Work instruction: Here is the listing. Report each line in it that contains the string "showCustomizeModal".

Data section:

(** The checkboxes of the modal that [createModal()] builds from
    [getModalHTML()]: one for each category, in order, when the template
    is markup-free. *)
Definition modal_checkboxes (cfg : CookiePluginConfig) (current : option value)
  : list Checkbox :=
  if markup_free cfg then map (modal_checkbox current) (categories cfg)
  else querySelectorAll_checkboxes cfg current.

(** [showCustomizeModal()] *)
Definition showCustomizeModal (p : Plugin) : Plugin :=
  match modal p with
  | Some _ => p
  | None => with_ui p false (Some (modal_checkboxes (config p) (consent p)))
  end.

(** The loop over the checkboxes in [saveCustomPreferences()]. *)
Definition collect_categories (inputs : list Checkbox) : list (string * value) :=
  fold_left
    (fun cats input =>
       match data_category input with
       | Some category =>
           if negb (String.eqb category "")
           then assign category (VBool (checked input)) cats
           else cats
       | None => cats
       end)
    inputs [].

(** [saveCustomPreferences()] *)
Definition saveCustomPreferences (now : Z) (p : Plugin) : Plugin :=
  match modal p with
  | None => p
  | Some inputs =>
      let c := ConsentData now (version (config p)) (collect_categories inputs) in
      let p := saveConsent p c in
      let p := hideModal p in
      with_callback p (onSave (config p)) (OnSave c)
  end.

(** A click of the user on the switch of category [key]: a disabled
    checkbox does not react. *)
Definition toggle (key : string) (input : Checkbox) : Checkbox :=
  if bool_decide (data_category input = Some key) && negb (disabled input)
  then {| data_category := data_category input;
          checked := negb (checked input);
          disabled := disabled input |}
  else input.

Definition click_switch (key : string) (p : Plugin) : Plugin :=
  with_ui p (cookieBar p) (map (toggle key) <$> modal p).

(** [reset()] *)
Definition reset (p : Plugin) : Plugin :=
  hideModal (hideCookieBar
    (with_consent p None (delete (cookieSettings_name (config p)) (cookies_jar p)))).

End Json.

End CookiePlugin.

(** ** [src/blocker.ts] *)
Module AutoBlocker.

Inductive RuleType := script | iframe | pixel.
(** * Order controller and WhatsApp/SMS notification service

    A shallow embedding of [controllers/orderController.js] and of the
    two send paths of [controllers/whatsappController.js], with the
    properties of the order workflow stated over it.

    Conventions of the embedding.
    - A JSON scalar of a request body is a [jsval]; a number is an
      IEEE-754 binary64 value ([float]), and [+], [*] and [===] on
      numbers are the rounded operations and the comparison of that
      format, as in JavaScript. Times ([Date.now()]) and HTTP status
      codes are integers ([Z]).
    - A string is a [string] of bytes; the only character class the code
      inspects is the ASCII digits.
    - The external collaborators (payment gateway, document store, chat
      transport, SMS gateway, clock, HMAC primitive) are the fields of an
      environment record [env]; each may depend on the history so far.
    - An [async] function is a computation [M A]: from a [world] it
      returns a value, raises, or never settles, together with the new
      world. *)

From Stdlib Require Import ZArith Lia Bool List Ascii String DecimalString Floats.
From stdpp Require Import base option gmap strings.

Local Open Scope Z_scope.
Local Open Scope string_scope.
Local Open Scope list_scope.

(** ** Phone numbers ([whatsappController.js]) *)

Module Phone.

(** [\d] of a JavaScript regular expression: the ASCII digits. *)
Definition is_digit (c : ascii) : bool :=
  let n := nat_of_ascii c in (Nat.leb 48 n) && (Nat.leb n 57).

(** [phoneNumber.replace(/\D/g, '')] *)
Fixpoint strip_non_digits (s : string) : string :=
  match s with
  | EmptyString => EmptyString
  | String c r =>
      if is_digit c then String c (strip_non_digits r) else strip_non_digits r
  end.

(** [s.startsWith(p)] *)
Fixpoint startsWith (s p : string) {struct p} : bool :=
  match p, s with
  | EmptyString, _ => true
  | String a p', String b s' => if Ascii.eqb a b then startsWith s' p' else false
  | String _ _, EmptyString => false
  end.

(** [s.substring(n)] for a natural [n] *)
Fixpoint substring_from (n : nat) (s : string) : string :=
  match n, s with
  | O, _ => s
  | S n', String _ r => substring_from n' r
  | S _, EmptyString => EmptyString
  end.

(** The number [sendMessage] messages (lines 222-233): [finalNumber]. *)
Definition whatsapp_number (phoneNumber : string) : string :=
  let cleanNumber := strip_non_digits phoneNumber in
  if startsWith cleanNumber "91" then cleanNumber
  else if startsWith cleanNumber "0" then "91" +:+ substring_from 1 cleanNumber
  else "91" +:+ cleanNumber.

(** The number [sendTextSMS] computes (lines 179-184): [finalNumber];
    the number dialled is [recipientNumber], with a leading [+]. *)
Definition sms_number (phoneNumber : string) : string :=
  let cleanNumber := strip_non_digits phoneNumber in
  let finalNumber := cleanNumber in
  if negb (startsWith finalNumber "91") && negb (startsWith finalNumber "+")
  then "91" +:+ finalNumber
  else finalNumber.

Definition sms_recipient (phoneNumber : string) : string :=
  "+" +:+ sms_number phoneNumber.

(** [chatId] of [sendMessage] *)
Definition chat_id (finalNumber : string) : string := finalNumber +:+ "@c.us".

(** A string of digits only. *)
Fixpoint all_digits (s : string) : bool :=
  match s with
  | EmptyString => true
  | String c r => is_digit c && all_digits r
  end.

End Phone.

(** ** JavaScript values of a request body *)

Module Js.

Inductive jsval :=
  | JUndefined
  | JNull
  | JBool (b : bool)
  | JNum (n : float)
  | JStr (s : string).

(** ToBoolean: what [!v] negates. A number is falsy when it is [+0],
    [-0] or [NaN]. *)
Definition truthy (v : jsval) : bool :=
  match v with
  | JUndefined | JNull => false
  | JBool b => b
  | JNum n => negb (PrimFloat.is_zero n || PrimFloat.is_nan n)
  | JStr s => negb (String.eqb s EmptyString)
  end.

(** [typeof v === 'string'] *)
Definition is_string (v : jsval) : bool :=
  match v with JStr _ => true | _ => false end.

(** [a === b]. On numbers it is the comparison of the format: [NaN] is
    not equal to itself and [+0] is equal to [-0]. *)
Definition strict_eq (a b : jsval) : bool :=
  match a, b with
  | JUndefined, JUndefined | JNull, JNull => true
  | JBool x, JBool y => Bool.eqb x y
  | JNum x, JNum y => PrimFloat.eqb x y
  | JStr x, JStr y => String.eqb x y
  | _, _ => false
  end.

(** [o[field]] on an object: [undefined] when the key is absent. *)
Definition get (o : gmap string jsval) (field : string) : jsval :=
  default JUndefined (o !! field).

(** [`${n}`] for an integer. *)
Definition decimal (n : Z) : string := NilZero.string_of_int (Z.to_int n).

End Js.
Export Js.

(** ** The data of [orderController.js] *)

(** An element of [items]. [quantity] is absent, [null] or a number. *)
Inductive quantity_field :=
  | QtyAbsent
  | QtyNull
  | QtyNum (q : float).

Record item := { name : string; price : float; quantity : quantity_field }.

(** [req.body]: the fields the three handlers destructure. [items] is an
    array when present, [address] an object when present, and the three
    gateway fields are strings when present. *)
Module Body.
Record t := {
  items : option (list item);
  address : option (gmap string jsval);
  paymentMethod : jsval;
  total : jsval;
  paymentId : jsval;
  status : jsval;
  razorpay_order_id : option string;
  razorpay_payment_id : option string;
  razorpay_signature : option string
}.
End Body.

(** [orderData], the object the handlers build, and [orderToSave], the
    document [saveOrderToDatabase] inserts. *)
Module OrderData.
Record t := {
  items : list item;
  address : gmap string jsval;
  paymentMethod : jsval;
  total : jsval;
  paymentId : jsval;
  razorpayOrderId : option string;
  status : jsval
}.
End OrderData.

Record order_record := { orderData : OrderData.t; createdAt : Z }.

(** The text of a notification is a template applied to its arguments;
    a message is kept as the template and the arguments. *)
Inductive message :=
  | AdminMessage (address : gmap string jsval) (items : list item)
      (total paymentMethod paymentId : jsval)
  | CustomerMessage (address : gmap string jsval) (total paymentMethod : jsval).

Definition generateAdminMessage address items total paymentMethod paymentId :=
  AdminMessage address items total paymentMethod paymentId.

Definition generateCustomerMessage address total paymentMethod :=
  CustomerMessage address total paymentMethod.

(** What [sendMessage] and [sendTextSMS] resolve to. *)
Record send_result := {
  success : bool;
  messageId : option string;
  error : option string;
  phoneNumber : option jsval;
  provider : option string
}.

(** What a handler passes to [res.status(..).json(..)]. *)
Inductive json_body :=
  | JsonError (error : string)
  | JsonIntent (orderId : string) (amount : float) (currency : string)
  | JsonSaved (msg orderId : string) (whatsappNotifications : list (string * string)).

Record response := { http_status : Z; json : json_body }.

(** ** Effects *)

(** Calls that leave the process, in the order they are made. *)
Inductive event :=
  | EvGatewayCreate (amount : float) (receipt : string)
  | EvSaveOrder (orderData : OrderData.t)
  | EvWhatsApp (phoneNumber : jsval) (m : message)
  | EvWhatsAppDeliver (chatId : string) (m : message)
  | EvSms (phoneNumber : jsval) (m : message)
  | EvTwilioCreate (recipientNumber : string) (m : message).

Record world := { orders : list order_record; trace : list event }.

(** How an awaited call settles. *)
Inductive reply (A : Type) :=
  | Returns (a : A)
  | Throws (msg : string)
  | Pending.
Arguments Returns {A} a.
Arguments Throws {A} msg.
Arguments Pending {A}.

Definition M (A : Type) : Type := world -> reply A * world.

Definition ret {A} (a : A) : M A := fun w => (Returns a, w).

Definition bind {A B} (c : M A) (k : A -> M B) : M B :=
  fun w =>
    match c w with
    | (Returns a, w') => k a w'
    | (Throws e, w') => (Throws e, w')
    | (Pending, w') => (Pending, w')
    end.

Definition raise {A} (msg : string) : M A := fun w => (Throws msg, w).

(** [try { c } catch (error) { h(error.message) }] *)
Definition try_catch {A} (c : M A) (h : string -> M A) : M A :=
  fun w =>
    match c w with
    | (Throws e, w') => h e w'
    | r => r
    end.

(** An awaited call to a collaborator, whose reply may depend on the history. *)
Definition call {A} (f : world -> reply A) : M A := fun w => (f w, w).

Definition read {A} (f : world -> A) : M A := fun w => (Returns (f w), w).

Definition emit (e : event) : M unit :=
  fun w => (Returns tt, {| orders := orders w; trace := trace w ++ [e] |}).

Definition store (r : order_record) : M unit :=
  fun w => (Returns tt, {| orders := orders w ++ [r]; trace := trace w |}).
(** * Rocket.Chat channel plugin: inbound pipeline

    A shallow embedding of the inbound message pipeline of the Rocket.Chat
    channel plugin (monitor.ts, realtime.ts):

    - [JS]       the string primitives the code relies on;
    - [Dedupe]   [createDedupeCache], a [Map<string, number>] kept in
                 insertion order;
    - [Allow]    allow-list normalisation and [isSenderAllowed];
    - [Onchar]   trigger-prefix handling;
    - [Monitor]  the metadata caches, the debouncer callbacks and the
                 access decisions of [handleMessage];
    - [Realtime] the DDP connection of [createRealtimeConnection] as an
                 event-driven state machine;
    - [Client], [Send], [Channel]  URL normalisation, outbound targets and
                 the plugin's allow-list helpers (client.ts, send.ts,
                 channel.ts);
    - [Accounts] account resolution (accounts.ts, group-mentions.ts);
    - [Provider] the debounce key and the re-login decision of
                 [monitorRocketChatProvider].

    Numbers are [Z] (timestamps are integral milliseconds), strings are
    sequences of code units, one [ascii] per code unit (the code units
    0..255), [undefined]/[null] are [None]. *)

From Stdlib Require Import ZArith Lia Ascii String List Bool DecimalString.
From stdpp Require Import base gmap strings list.

Open Scope string_scope.
Open Scope list_scope.
Open Scope Z_scope.

(** ** JavaScript string primitives *)

Module JS.
(** * Tasks of the pf tasking system (src/sys/tasking.hpp)

    A shallow embedding of the [Task] and [TaskSet] classes declared in
    [tasking.hpp]: construction, the two dependency declarations
    [Task::starts] and [Task::ends], and the priority / affinity accessors.

    The header is embedded in its debug configuration ([NDEBUG] not
    defined): the [state] member exists and every [assert] is evaluated.
    Tasks live in a store indexed by their address, so that two pointers
    to the same task alias. *)

From stdpp Require Import gmap strings.

Open Scope Z_scope.

(** ** Machine integers *)

(** [uint16]: the value a 16 bit unsigned member holds after a store. *)
Definition uint16 (x : Z) : Z := x mod 65536.

(** [Atomic32], the type of the two dependency counters, is declared in
    sys/atomic.hpp, which is not part of the header.  The spec only says that
    the counters are atomic, start at 1 and are incremented; the width is in
    the type's name. *)
Module Atomic32.

(** Modelled from the spec: the largest value of an [Atomic32] cell, a two's
    complement 32 bit integer. *)
Definition MAX : Z := 2147483647.

(** Modelled from the spec: the value an [Atomic32] cell holds for the
    integer [x], by wrap-around. *)
Definition wrap (x : Z) : Z := (x + 2147483648) mod 4294967296 - 2147483648.

(** Modelled from the spec: [operator++] of [Atomic32], the increment the
    spec names; it wraps around as the hardware fetch-and-add does. *)
Definition incr (x : Z) : Z := wrap (x + 1).

End Atomic32.

(** ** The enumerations *)

Module TaskPriority.
Definition CRITICAL : Z := 0.
Definition HIGH     : Z := 1.
Definition NORMAL   : Z := 2.
Definition LOW      : Z := 3.
Definition NUM      : Z := 4.
Definition INVALID  : Z := 0xffff.
End TaskPriority.

Module TaskState.
Definition NEW      : Z := 0.
Definition READY    : Z := 1.
Definition RUNNING  : Z := 2.
Definition DONE     : Z := 3.
Definition NUM      : Z := 4.
Definition INVALID  : Z := 0xffff.
End TaskState.

(** ** Task objects *)

(** A task address; a [Task*] is [option addr], with [None] for [NULL]. *)
Abbreviation addr := positive (only parsing).

(** The members of [Task], in declaration order, preceded by the counter
    inherited from [RefCount]. *)
Record Task := mkTask {
  refCounter  : Z;
  toBeEnded   : option addr;
  toBeStarted : option addr;
  name        : option string;
  toStart     : Z;
  toEnd       : Z;
  priority    : Z;
  affinity    : Z;
  state       : Z
}.

(** [RefCount], the base class of [Task], is declared in sys/ref.hpp, which
    is not part of the header.  The spec calls it an internal reference count
    of which the scheduler holds one reference. *)
Module RefCount.

(** Modelled from the spec: the count of a fresh object, which nobody
    references yet. *)
Definition init : Z := 0.

(** Modelled from the spec: [RefCount::refInc], which takes one more
    reference; the count is kept in an atomic cell like the two dependency
    counters. *)
Definition refInc (t : Task) : Task :=
  mkTask (Atomic32.incr (refCounter t)) (toBeEnded t) (toBeStarted t)
         (name t) (toStart t) (toEnd t) (priority t) (affinity t) (state t).

End RefCount.

(** [Task::Task(const char *taskName = NULL)]: the member initialisers, the
    two [Ref<Task>] members default to [NULL], then the body's [refInc]. *)
Definition Task_ctor (taskName : option string) : Task :=
  RefCount.refInc
    (mkTask RefCount.init None None taskName 1 1
            (uint16 TaskPriority.NORMAL) 0xffff (uint16 TaskState.NEW)).

(** [Task::Task()] with the default argument. *)
Definition Task_ctor_default : Task := Task_ctor None.

(** ** The store of tasks and the result of a call *)

(** What a call does: it returns, possibly with a value, it stops at a failed
    [assert], or it dereferences a pointer to no live task. *)
Inductive outcome (A : Type) : Type :=
  | Returned (a : A)
  | AssertFailed
  | BadPointer.
Arguments Returned {A} a.
Arguments AssertFailed {A}.
Arguments BadPointer {A}.

(** Running [k] after a call that returned. *)
Definition and_then {A B : Type} (o : outcome A) (k : A -> outcome B) : outcome B :=
  match o with
  | Returned a => k a
  | AssertFailed => AssertFailed
  | BadPointer => BadPointer
  end.
(** X3.  The size does not depend on the order in which the scans yield
    the entries: two trees that differ in that order only, at any depth,
    have the same size. *)
Theorem folder_size_bytes_order (fs fs' : FileSystem) (path path' : string)
    (es es' : list DirEntry) :
  scandir fs path = Some es -> scandir fs' path' = Some es' ->
  reordered es es' ->
  folder_size_bytes fs path = folder_size_bytes fs' path'.
Proof.
  intros H H' Hr. rewrite !folder_size_bytes_total, H, H'.
  apply reordered_total, Hr.
Qed.

(** ** The lines a key-value file assigns *)

Lemma append_assoc (a b c : string) : (a ++ b) ++ c = a ++ (b ++ c).
Proof. induction a as [|x a IH]; cbn; [reflexivity|]. rewrite IH. reflexivity. Qed.

Lemma append_empty_r (a : string) : a ++ EmptyString = a.
Proof. induction a as [|x a IH]; cbn; [reflexivity|]. rewrite IH. reflexivity. Qed.

Lemma append_length (a b : string) :
  String.length (a ++ b) = (String.length a + String.length b)%nat.
Proof. induction a as [|x a IH]; cbn; [reflexivity|]. rewrite IH. reflexivity. Qed.

Lemma span_inv (p : ascii -> bool) (s a b : string) :
  Text.span p s = (a, b) ->
  s = a ++ b /\ Text.forallb_str p a = true /\ stops p b.
Proof.
  revert a b. induction s as [|c s IH]; intros a b H; cbn [Text.span] in H.
  - inversion H; subst. repeat split.
  - destruct (p c) eqn:Hc.
    + destruct (Text.span p s) as [a' b'] eqn:E. inversion H; subst.
      destruct (IH a' b eq_refl) as (-> & Ha & Hb).
      repeat split; [|exact Hb]. cbn. rewrite Hc, Ha. reflexivity.
    + inversion H; subst. repeat split. exact Hc.
Qed.
(** * The scheduling and entitlement core of the tutoring back office

  A shallow embedding of [hub/models.py] (subscriptions, purchased classes
  and their timeline entries) together with the two collaborators that the
  repository only documents through unit tests: the external-calendar
  safety check ([extevents]) and the free-slot finder ([teachers]). *)

From Stdlib Require Import List ZArith Bool Lia Arith PeanoNat Sorted Permutation.
From Stdlib Require String.
Import ListNotations.

(** ** Sync safety circuit-breaker *)

Module ExtEvents.

(** An external event; [parent] links an instance of a recurring series to
    the event that carries the recurrence rule. *)
Record ExternalEvent := mkExternalEvent {
  ext_teacher : nat;
  ext_src : nat;
  parent : option nat
}.

Definition has_no_parent (ev : ExternalEvent) : bool :=
  match parent ev with
  | None => true
  | Some _ => false
  end.

Definition non_recurring (events : list ExternalEvent) : nat :=
  length (filter has_no_parent events).

(** Modelled from the spec: [ExternalEventSource.__is_safe] lives in
    [extevents/models.py], which is missing here; only its unit tests
    ([extevents/tests/unit/tests_safety.py]) are present.  The three
    branches follow the policy of section 4.6 in the order it gives them. *)
Definition is_safe (old_events new_events : list ExternalEvent) : bool :=
  if length old_events <=? length new_events then true
  else if (length new_events =? 0) && (0 <? length old_events) then false
  else non_recurring old_events <=? length new_events * 2.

Task output:
(** [showCustomizeModal()] *)
Definition showCustomizeModal (p : Plugin) : Plugin :=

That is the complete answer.